Activity:
Take from the records below each line that holds "payload".

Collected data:
▽

(** X3.  Copying the query of the request onto the target loses nothing and
    encodes nothing twice: for a request URL read by the path state, the
    [search] of the target after [targetUrl.search = incomingUrl.search] is
    the [search] of the parsed request URL, whatever the target was. *)
Theorem search_setter_keeps_parsed_search (b t : Url.URL) (input : string)
    (p : list string) (buffer : string) :
  Url.search (Url.set_search t (Url.search (Url.path_state b input p buffer)))
  = Url.search (Url.path_state b input p buffer).
Proof.
  pose proof (path_state_query_plain b input p buffer) as Hplain.
  rewrite (search_of_query (Url.path_state b input p buffer) _ eq_refl).
  destruct (Url.query (Url.path_state b input p buffer)) as [q|] eqn:Hq.
  - rewrite (search_of_query (Url.set_search t (Url.search_text (Some q))) _
               (set_search_plain t (Some q) ltac:(intros ? [= <-]; auto))).
    by destruct q.
  - reflexivity.
Qed.

(** ** Telemetry: the size of a JSON response *)

Lemma Z_to_string_not_empty (z : Z) : Z_to_string z <> EmptyString.
Proof.
  unfold Z_to_string, NilZero.string_of_int, NilZero.string_of_uint.
  destruct (Z.to_int z) as [d|d]; destruct d; discriminate.
Qed.

(** [JSON.stringify] never yields the empty text. *)
Lemma JSON_text_not_empty (v : JsValue) (text : string) :
  JSON_stringify v = Return (Some text) -> text <> EmptyString.
Proof.
  unfold JSON_stringify.
  destruct v as [| |b|n|s|z| |items|props|]; cbn [SerializeJSONProperty];
    try discriminate.
  - by intros [= <-].
  - intros [= <-]. by destruct b.
  - destruct n; intros [= <-]; try done. apply Z_to_string_not_empty.
  - by intros [= <-].
  - destruct (serialize_elements _ _); by intros [= <-].
  - destruct (serialize_members _ _); by intros [= <-].
Qed.

(** X4.  For a payload other than [undefined], the wrapped [res.json]
    measures size 0 exactly when [JSON.stringify] yields no text for it: a
    payload that serializes is never measured as empty. *)
Theorem json_size_is_zero_only_when_unserializable (x : Express) (data : JsValue)
    (t : Tele) :
  data <> VUndefined ->
  responseSize (json x data t).2 = 0%nat <-> ~ serializable data.
Proof.
  intros Hdef. split.
  - intros Hsize [text Htext].
    assert (json x data t
            = (originalJson x data,
               mkTele (Buffer_byteLength text) (emitted t ++ [ViaJson data]) (tlogs t)))
      as Hjson.
    { unfold json, pass_on, measure_serialized, set_size, byteLength_of. eff.
      destruct data; try done; by rewrite Htext. }
    rewrite Hjson in Hsize. cbn in Hsize.
    apply JSON_text_not_empty in Htext. by destruct text.
  - intros Hno. pose proof (measure_unserializable data t Hno) as Hm.
    unfold json, pass_on. eff. destruct data; try done; by rewrite Hm.
Qed.

Lemma json_size_is_zero_only_when_unserializable_witness :
  self_reference <> VUndefined /\
  (responseSize (json express_ok self_reference initial).2 = 0%nat
   <-> ~ serializable self_reference).
Proof.
  assert (self_reference <> VUndefined) as Hdef by discriminate.
  split; [exact Hdef|].
  exact (json_size_is_zero_only_when_unserializable express_ok self_reference initial Hdef).
Defined.

(** ** Shutdown and startup *)

Lemma calls_in_add (c : Call) (es es' : list Event) :
  calls_in c (es ++ es') = (calls_in c es + calls_in c es')%nat.
Proof. unfold calls_in. by rewrite filter_app, length_app. Qed.

Lemma tail_has_no_close (t : Teardown) (p : Proc) (e : Event) :
  (e = End RealtimeClose \/ e = Failed RealtimeClose) ->
  calls_in RealtimeClose (e :: tail_events t p) = 0%nat.
Proof.
  unfold tail_events.
  intros [-> | ->];
    destruct (socket_close _ _), (oauth_destroy _ _), (destroyEmailCooldownInterval _ _);
    reflexivity.
Qed.

Lemma turn_counts_close (t : Teardown) (k : Tick) (l l' : Loop) (r : Outcome unit) :
  turn t k l = Some (r, l') ->
  calls_of RealtimeClose (proc l')
  = (calls_of RealtimeClose (proc l) + signals [k])%nat.
Proof.
  unfold turn, calls_of. intros Hturn.
  destruct (exited (proc l)); [done|]. destruct k as [|i].
  - rewrite cleanup_start_runs in Hturn.
    destruct (realtime_close t (calls_of RealtimeClose (proc l))) as [e|o];
      injection Hturn as <- <-; cbn [proc events]; rewrite calls_in_add; f_equal;
      try reflexivity.
    change (Begin RealtimeClose :: Failed RealtimeClose :: tail_events t (proc l))
      with ([Begin RealtimeClose] ++ Failed RealtimeClose :: tail_events t (proc l))%list.
    rewrite calls_in_add, tail_has_no_close by auto. reflexivity.
  - destruct (awaiting l !! i) as [o|]; [|done].
    rewrite cleanup_resume_runs in Hturn. injection Hturn as <- <-.
    cbn [proc events]. rewrite calls_in_add, tail_has_no_close by (destruct o; auto).
    reflexivity.
Qed.

Lemma turns_count_close (t : Teardown) (ks : list Tick) (l l' : Loop)
    (rs : list (Outcome unit)) :
  turns t ks l = Some (rs, l') ->
  calls_of RealtimeClose (proc l')
  = (calls_of RealtimeClose (proc l) + signals ks)%nat.
Proof.
  revert l rs. induction ks as [|k ks IH]; intros l rs Hturns; cbn [turns] in Hturns.
  - injection Hturns as <- <-. unfold signals. cbn. lia.
  - destruct (turn t k l) as [[r l1]|] eqn:Hturn; [|done].
    destruct (turns t ks l1) as [[rs1 l2]|] eqn:Hrest; [|done].
    injection Hturns as <- <-.
    rewrite (IH _ _ Hrest), (turn_counts_close _ _ _ _ _ Hturn).
    unfold signals. rewrite (filter_app _ [k] ks), length_app. lia.
Qed.

(** X5.  Nothing keeps a second signal from starting the teardown again:
    in every schedule the event loop can run, the notification listener's
    [close] has been called once for each termination signal received. *)
Theorem close_is_called_once_per_signal (t : Teardown) (ks : list Tick)
    (rs : list (Outcome unit)) (l : Loop) :
  turns t ks serving = Some (rs, l) ->
  calls_of RealtimeClose (proc l) = signals ks.
Proof. intros Hturns. by rewrite (turns_count_close _ _ _ _ _ Hturns). Qed.

Lemma close_is_called_once_per_signal_witness :
  exists rs l,
    turns teardown_once [Signal; Signal; Settled 0%nat] serving = Some (rs, l) /\
    calls_of RealtimeClose (proc l) = 2%nat.
Proof.
  destruct (turns teardown_once [Signal; Signal; Settled 0%nat] serving)
    as [[rs l]|] eqn:Hturns; [|vm_compute in Hturns; discriminate Hturns].
  exists rs, l. split; [reflexivity|].
  exact (close_is_called_once_per_signal _ _ _ _ Hturns).
Defined.

(** X6.  A call of the boot sequence begins only when every call before it
    in the sequence has returned: the listener is bound after the data
    store, the storage, the log sink, the parser and the seeding; the socket
    hub is attached after the listener; the notification listener starts
    after all of them; the deployment sync is fired last. *)
Theorem boot_calls_wait_for_earlier_ones (b : Boot) :
  Forall (fun c =>
            Begin c ∈ events (initializeServer b booting).2 ->
            Forall (fun c' => End c' ∈ events (initializeServer b booting).2) (before c))
         full_order.
Proof.
  unshelve (boot_paths b); apply (bool_decide_unpack _); vm_compute; exact I.
Qed.

(** X7.  A process that is still running when [initializeServer] is done
    has completed every initialization, and has fired the deployment sync:
    it never serves with a subsystem half-initialized. *)
Theorem running_after_boot_means_initialized (b : Boot) :
  exited (initializeServer b booting).2 = None ->
  Forall (fun c => End c ∈ events (initializeServer b booting).2) initializations /\
  Begin SyncDeployment ∈ events (initializeServer b booting).2.
Proof.
  unshelve (boot_paths b); intros Hrun; try discriminate Hrun;
    (split; apply (bool_decide_unpack _); vm_compute; exact I).
Qed.

Lemma running_after_boot_means_initialized_witness :
  exited (initializeServer boot_sync_rejected booting).2 = None /\
  Forall (fun c => End c ∈ events (initializeServer boot_sync_rejected booting).2)
    initializations /\
  Begin SyncDeployment ∈ events (initializeServer boot_sync_rejected booting).2.
Proof.
  split; [reflexivity|].
  exact (running_after_boot_means_initialized boot_sync_rejected eq_refl).
Defined.

(** ** The migration bootstrap script *)

Import Bootstrap.

Ltac bootstrap_unfold :=
  unfold script, bootstrapMigrations, with_client, move_table, new_table_exists,
    migration_failed, try_finally, query, perform, Bootstrap.log, set_exitCode,
    Bootstrap.process_exit, statements;
  eff.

△

Exercise solution:
(** X4.  For a payload other than [undefined], the wrapped [res.json]
    payload that serializes is never measured as empty. *)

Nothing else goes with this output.